Doug Fischer

Ramos wins ShoBox debut with hard-fought decision over Beltran

 

INDIO, Calif.  – Luis Ramos had to work very hard to win his ShoBox debut.

The 23-year-old lightweight prospect remained undefeated by outpointing Reymundo Beltran at Fantasy Springs Casino on Friday, but he had to deal with his share of adversity.

Ramos (21-0, nine knockouts), who won by scores of 97-93, 97-93 and 96-94, overcame hard shots from the crafty veteran, a nasty cut from an unintentional headbutt, and fought the 10-round distance for the first time in his career.

Beltran (25-6, 17 KOs) outworked Ramos, according to CompuBox, but the younger fighter landed more punches for a higher punch-connect rate (45 to 30 percent).

It was a competitive scrap that many ringside observers thought could have been a draw.

Ramos, of Santa Ana, Calif., admits that it was too close for comfort after struggling with the 30-year-old Los Mochis, Mexico native in the final three rounds.

“I was a little nervous before the decision was announced because I knew it was a close fight,” Ramos said. “He was tough with a great record, but I think I proved that I can handle an experienced fighter.”

Ramos dealt with Beltran by alternating an aggressive fight with a stick-and-move strategy, but he couldn’t avoid older man’s counter punches. And he couldn’t avoid accidental head clashes, either, one of which produced a cut over his right eye in the third round.

“I think my cutman did a good job on the cut,” said Ramos, who needed nine stiches to close his wound. “It bothered me a little when the blood first started pouring but I didn’t panic and I think I pulled through.”

Ramos tried to increase his pressure in rounds four and five, but he found that Beltran was able to take his best shots and return fire.

“I’m not going to lie, he did buzz me a few times,” Ramos admitted. “He came well prepared. He spars with Manny Pacquiao, so I knew he was ready for speed and that he’s durable.”

Ramos proved that he’s got some durability, too, as the two traded power punches on even terms in the seventh and eighth rounds. The final two rounds were close, as Ramos pitted his speed and lateral movement agaisnt Beltran’s excellent timing and accurate counter punching.

Ramos views the tough final two rounds as an education.

“I’m going to grow from this experience,” he said. “This fight makes me want to work harder because I know if I want to step it up to the next level, I’ve got work  on some of the technical stuff in the gym. But I’m ready to do that and I can’t wait until my next fight.”

In the co-featured bout of the Showtime boradcast, Omar Figueroa stopped fellow unbeaten lightweight prospect Michael Perez after six rounds.

Perez’s corner stopped the bout prior to the seventh round after their fighter was outworked and rocked a few times over the previous four rounds.

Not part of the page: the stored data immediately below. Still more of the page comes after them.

(** [metricRepo.Get<Kind>Metrics(ctx, agentID, start, end, interval)] and
    [metricRepo.Get<Kind>MetricsAgg(ctx, agentID, start, end, bucketSeconds)];
    the first argument names the kind of the method. *)
Variable queryRaw : string -> string -> Z -> Z -> Z -> result (list RawRow).
Variable queryAgg : string -> string -> Z -> Z -> Z -> result (list AggRow).

(** What [GetMetrics] returns in its [interface{}]. *)
Inductive MetricsData :=
| AggData (metrics : list AggRow)
| RawData (metrics : list RawRow)
| NilData.

Definition aggCapable : list string :=
  ["cpu"; "memory"; "disk"; "network"; "network_connection"; "disk_io";
   "gpu"; "temperature"]%string.

Definition isAggCapable (metricType : string) : bool :=
  bool_decide (metricType ∈ aggCapable).

(** The choice of [bucketSeconds] and [useAgg]. *)
Definition chooseBucket (metricType : string) (interval : Z) : Z * bool :=
  if isAggCapable metricType then
    if interval >=? 3600 then (3600, true)
    else if interval >=? 300 then (300, true)
    else if interval >=? 60 then (60, true)
    else (0, false)
  else (0, false).

(** The body shared by the eight cases of the [switch metricType]. *)
Definition readKind (kind agentID : string) (start end_ interval : Z)
    (bucketSeconds : Z) (useAgg : bool) : result MetricsData :=
  let raw :=
    match queryRaw kind agentID start end_ interval with
    | Ok metrics => Ok (RawData metrics)
    | Err e => Err e
    end in
  if useAgg then
    match queryAgg kind agentID start end_ bucketSeconds with
    | Ok metrics =>
        if (0 <? length metrics)%nat then Ok (AggData metrics) else raw
    | Err _ => raw
    end
  else raw.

“It was my legs,” said Perez (15-1-1, nine knockouts), of Newark, N.J. “I had no legs from round two. I had no power.”

Figueroa (14-0-1, 11 KOs), of Weslaco, Texas, didn’t suffer from any power outage. The 22-year-old swtich-hitter the aggressor throughout the brisk scheduled 10 rounder that was marred only by frequent clinches, which were usually initiated by Perez.

Figueroa repeatedly buzzed Perez with hooks and short crosses, but the 21-year-old Puerto Rican always fired back after being hurt.

“I was a little disappointed because I hit him with my best shots but he didn’t go down,” said Figueroa, who absorbed some good body shots from Perez early in the bout but discouraged his foe from continuing the body attack by targeting Perez’s midsection himself.

“I wanted a good fight. He’s a tough opponent, but I had no doubt that I would win and I proved I could deal with this and much more.”

He did indeed.

On the undercard of the Golden Boy Promotions card, welterweight prospect Michael Finney (8-0, 7 KOs) went the distance for the first time with a six-round unanimous decision over Hector Orozco (4-10).

Finney, of Las Vegas, dropped Orozco in the first round but had some trouble with the aggressive, combination-punching style of the tough Minnesota journeyman in the late rounds of the bout, his first since last March and his first bout with new trainer Roberto Garcia.